1.   pool 3 zn. 'kartel; wedsysteem'
categorie:
leenwoord, etymologie in brontaal onbekend
Nnl. pool 'kartel, verbinding van zakendoenden' in deelhebbers in de pool ... die elkanders risico's onderling verzekeren en de winst deelen [1888; WNT], 'wedsysteem' in bij een pool ... vult men ... briefjes in tegen betaling van een vast bedrag per kolom [1937; Groene Amsterdammer], 'gezamenlijk gebruik van iets' in de verbinding carpool 'het in één auto van en naar het werk rijden' [1982; Kampioen], 'gemeenschappelijk fonds' in beleggers in collectieve pools [1994; Financieel Dagblad], 'verzameling overeenkomstige personen of zaken' in reportes worden in pools ... ingedeeld [1982; Haagse Post].
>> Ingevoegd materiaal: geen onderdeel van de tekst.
(* ===== verification/Syncer.v ===== *)
(** Package [syncer]: how a node catches up with its peers ([peers.go],
    [client.go], [service.go], [syncer.go]).

    The network is another package: what a call to a peer gives is an argument.
    A stream of blocks is the list of what arrives on it, and its end is the end
    of the channel.  The goroutines share the map of peers, a [sync.Map], and the
    chain: the handlers of peers and their status are functions on the map
    ([on_peers]), and the loop of [Sync] is one [Sync_turn] per signal.  [Range] visits the entries of a map
    in any order, which is an argument. *)
From stdpp Require Import strings.
From S2P Require Import Prelude Types Runtime Crypto StateTxn Bloom Rlp RlpTypes ChainStorage Trie BuildRoot Blockchain Text.

(** ** Peers ([peers.go]) *)

(** [peer.ID] of libp2p. *)
Definition peer_ID : Type := bytes.

Record NoForkPeer := mkPeer {
  p_ID : peer_ID;
  p_Number : Z;
  p_Distance : Z;
}.

#[export] Instance NoForkPeer_eq_dec : EqDecision NoForkPeer.
Proof. solve_decision. Defined.

Definition IsBetter (p t : NoForkPeer) : bool :=
  if negb (p_Number p =? p_Number t) then p_Number p >? p_Number t else p_Distance p <? p_Distance t.

Section peers.
(** [peer.ID.String]. *)
Variable ID_String : peer_ID → bytes.

Definition PeerMap : Type := gmap bytes NoForkPeer.

(** The arguments are pointers, which may be nil. *)
Fixpoint Put (peers : list (option NoForkPeer)) (m : PeerMap) : outcome PeerMap :=
  match peers with
  | [] => Ret m
  | None :: _ => Panic
  | Some peer :: rest => Put rest (<[ID_String (p_ID peer) := peer]> m)
  end.

Definition NewPeerMap (peers : list (option NoForkPeer)) : outcome PeerMap := Put peers ∅.

Definition Remove (peerID : peer_ID) (m : PeerMap) : PeerMap := base.delete (ID_String peerID) m.

(** The values [Range] visits, in its order; a nil map skips nothing. *)
Definition BestPeer (values : list NoForkPeer) (skipMap : option (gset peer_ID)) : option NoForkPeer :=
  foldl (λ bestPeer peer,
    if bool_decide (p_ID peer ∈ default ∅ skipMap) then bestPeer
    else match bestPeer with
         | None => Some peer
         | Some best => if IsBetter peer best then Some peer else bestPeer
         end) None values.

(** ** Statuses ([client.go]) *)

(** What the network knows of a peer: its answer to [GetStatus], which may be an
    error, and its distance. *)
Record Network := {
  net_GetStatus : peer_ID → option Z;
  net_GetPeerDistance : peer_ID → Z;
  net_IsConnected : peer_ID → bool;
}.

Definition GetPeerStatus (net : Network) (peerID : peer_ID) : option NoForkPeer :=
  status ← net_GetStatus net peerID; Some (mkPeer peerID status (net_GetPeerDistance net peerID)).

(** One goroutine per peer, each appending its status when it has it: [ps] is in
    the order they do.  On an error the status is a nil pointer. *)
Definition GetConnectedPeerStatuses (net : Network) (ps : list peer_ID) : list (option NoForkPeer) := GetPeerStatus net <$> ps.

(** The status put on the channel for a gossiped message, if any. *)
Definition handleStatusUpdate (net : Network) (status : Z) (from : peer_ID) : option NoForkPeer :=
  if negb (net_IsConnected net from) then None else Some (mkPeer from status (net_GetPeerDistance net from)).

Definition initializePeerMap (net : Network) (ps : list peer_ID) (m : PeerMap) : outcome PeerMap :=
  Put (GetConnectedPeerStatuses net ps) m.

Definition initNewPeerStatus (net : Network) (peerID : peer_ID) (m : PeerMap) : outcome PeerMap :=
  match GetPeerStatus net peerID with
  | None => Ret m
  | Some status => Put [Some status] m
  end.

(** ** Blocks on the wire *)

Section chain.
Context `{External} `{RlpReader} `{LRU} `{ChainDeps}.
Variable HeaderHash : Header → Hash.

Definition toProtoBlock (block : Block) : bytes := bk_MarshalRLP block.
Definition fromProto (data : bytes) : option Block := bk_UnmarshalRLP HeaderHash data.

(** *** The server ([service.go]) *)

(** The loop of [GetBlocks]: the messages sent, and whether a block was missing.
    The client takes [accepted] messages before it closes the stream. *)
Fixpoint serve_loop (accepted : nat) (i : Z) (b : Blockchain) : outcome (list bytes * bool * Blockchain) :=
  match chain_Header b with
  | None => Panic
  | Some header =>
      if i <=? hd_Number header then
        let~ (block, ok, b) := GetBlockByNumber HeaderHash i true b in
        match block, ok with
        | Some block, true =>
            match accepted with
            | O => Ret ([], false, b)
            | S accepted =>
                let~ (sent, missing, b) := serve_loop accepted (add64 i 1) b in
                Ret (toProtoBlock block :: sent, missing, b)
            end
        | _, _ => Ret ([], true, b)
        end
      else Ret ([], false, b)
  end.

Definition service_GetBlocks (accepted : nat) (from : Z) (b : Blockchain) : outcome (list bytes * bool * Blockchain) :=
  serve_loop accepted from b.

Definition service_GetStatus (b : Blockchain) : Z := match chain_Header b with Some header => hd_Number header | None => 0 end.

(** *** The client *)

(** What [stream.Recv] gives, or a time without anything; the end of the list is
    the end of the stream. *)
Inductive received :=
| Message (data : bytes)
| RecvError
| Late.

(** [blockStreamToChannel] and the goroutine of [GetBlocks]: the blocks put on the
    channel before it is closed. *)
Fixpoint client_GetBlocks (stream : list received) : list Block :=
  match stream with
  | Message data :: rest =>
      match fromProto data with
      | Some block => block :: client_GetBlocks rest
      | None => []
      end
  | _ => []
  end.

(** ** Synchronisation ([syncer.go]) *)

Inductive sync_err :=
| ErrOpenStream
| ErrTimeout
| ErrVerify (e : chain_err)
| ErrWrite (e : chain_err).

Definition syncerName : bytes := str "syncer".

Definition hasSyncPeer (values : list NoForkPeer) (b : Blockchain) : outcome bool :=
  match chain_Header b with
  | None => Panic
  | Some header =>
      Ret (match BestPeer values None with Some bestPeer => p_Number bestPeer >? hd_Number header | None => false end)
  end.

(** The callback of the engine, with the state it changes.  No callback looks at
    the senders of the transactions, which verifying and writing fill in. *)
Context {C : Type} (callback : Block → C → bool * C).

(** A block on the channel, or the time of one passed. *)
Inductive arrival :=
| Arrives (block : Block)
| TimesOut.

(** The loop of [bulkSyncWithPeer]. *)
Fixpoint bulk_loop (blockCh : list arrival) (lastReceivedNumber : Z) (shouldTerminate : bool) (c : C) (b : Blockchain)
    : outcome (Z * bool * option sync_err * C * Blockchain) :=
  match blockCh with
  | [] => Ret (lastReceivedNumber, shouldTerminate, None, c, b)
  | TimesOut :: _ => Ret (lastReceivedNumber, shouldTerminate, Some ErrTimeout, c, b)
  | Arrives block :: rest =>
      if hd_Number (bk_Header block) =? 0 then bulk_loop rest lastReceivedNumber shouldTerminate c b
      else
        let~ (r, b) := VerifyFinalizedBlock HeaderHash (Some block) b in
        match r with Err e => Ret (lastReceivedNumber, false, Some (ErrVerify e), c, b) | Ok _ =>
        let~ (r, b) := chain_WriteBlock HeaderHash block syncerName b in
        match r with Err e => Ret (lastReceivedNumber, false, Some (ErrWrite e), c, b) | Ok _ =>
        let '(shouldTerminate, c) := callback block c in
        bulk_loop rest (hd_Number (bk_Header block)) shouldTerminate c b
        end end
  end.

(** [open] is what the peer gives for a stream that starts at a height, nothing if
    it cannot be opened. *)
Definition bulkSyncWithPeer (open : peer_ID → Z → option (list arrival)) (peerID : peer_ID) (c : C) (b : Blockchain)
    : outcome (Z * bool * option sync_err * C * Blockchain) :=
  match chain_Header b with
  | None => Panic
  | Some header =>
      match open peerID (add64 (hd_Number header) 1) with
      | None => Ret (0, false, Some ErrOpenStream, c, b)
      | Some blockCh => bulk_loop blockCh 0 false c b
      end
  end.

(** What the loop of [Sync] and the other goroutines share. *)
Record syncer := mkSyncer {
  sy_peerMap : PeerMap;
  sy_skipList : gset peer_ID;
  sy_localLatest : Z;
  sy_done : bool;
  sy_callback : C;
  sy_chain : Blockchain;
}.

(** One turn of [Sync], after a signal. *)
Definition Sync_turn (values : list NoForkPeer) (open : peer_ID → Z → option (list arrival)) (s : syncer) : outcome syncer :=
  let localLatest := match chain_Header (sy_chain s) with Some header => hd_Number header | None => sy_localLatest s end in
  match BestPeer values (Some (sy_skipList s)) with
  | None => Ret (mkSyncer (sy_peerMap s) ∅ localLatest false (sy_callback s) (sy_chain s))
  | Some bestPeer =>
      if p_Number bestPeer <=? localLatest then
        Ret (mkSyncer (sy_peerMap s) (sy_skipList s) localLatest false (sy_callback s) (sy_chain s))
      else
        let~ (lastNumber, shouldTerminate, err, c, b) := bulkSyncWithPeer open (p_ID bestPeer) (sy_callback s) (sy_chain s) in
        if lastNumber <? p_Number bestPeer then
          Ret (mkSyncer (sy_peerMap s) ({[p_ID bestPeer]} ∪ sy_skipList s) localLatest false c b)
        else Ret (mkSyncer (sy_peerMap s) (sy_skipList s) localLatest shouldTerminate c b)
  end.

Definition on_peers (f : PeerMap → PeerMap) (s : syncer) : syncer :=
  mkSyncer (f (sy_peerMap s)) (sy_skipList s) (sy_localLatest s) (sy_done s) (sy_callback s) (sy_chain s).

(** Before the first turn of [Sync]. *)
Definition sync_start (m : PeerMap) (c : C) (b : Blockchain) : outcome syncer :=
  match chain_Header b with
  | None => Panic
  | Some header => Ret (mkSyncer m ∅ (hd_Number header) false c b)
  end.
End chain.
End peers.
Ontleend aan Engels pool 'gemeenschappelijk fonds van gelden of eigendommen' [1872; OED], eerder al 'totale inzet bij weddenschappen' [1868; OED], nog eerder 'totale inzet bij een kaartspel' [1711; OED] en 'soort biljartspel' [1693; OED]. Het Engelse woord is ontleend aan Frans poule 'totale inzet bij een spel' [1665; TLF], waarvan de verdere herkomst niet duidelijk is; mogelijk een overdrachtelijke betekenis 'wat de kippen samen gelegd hebben' van poule 'kip' < vulgair Latijn *pulla, vrouwelijke vorm van klassiek Latijn pullus 'jong hoen, jong dier', verwant met veulen.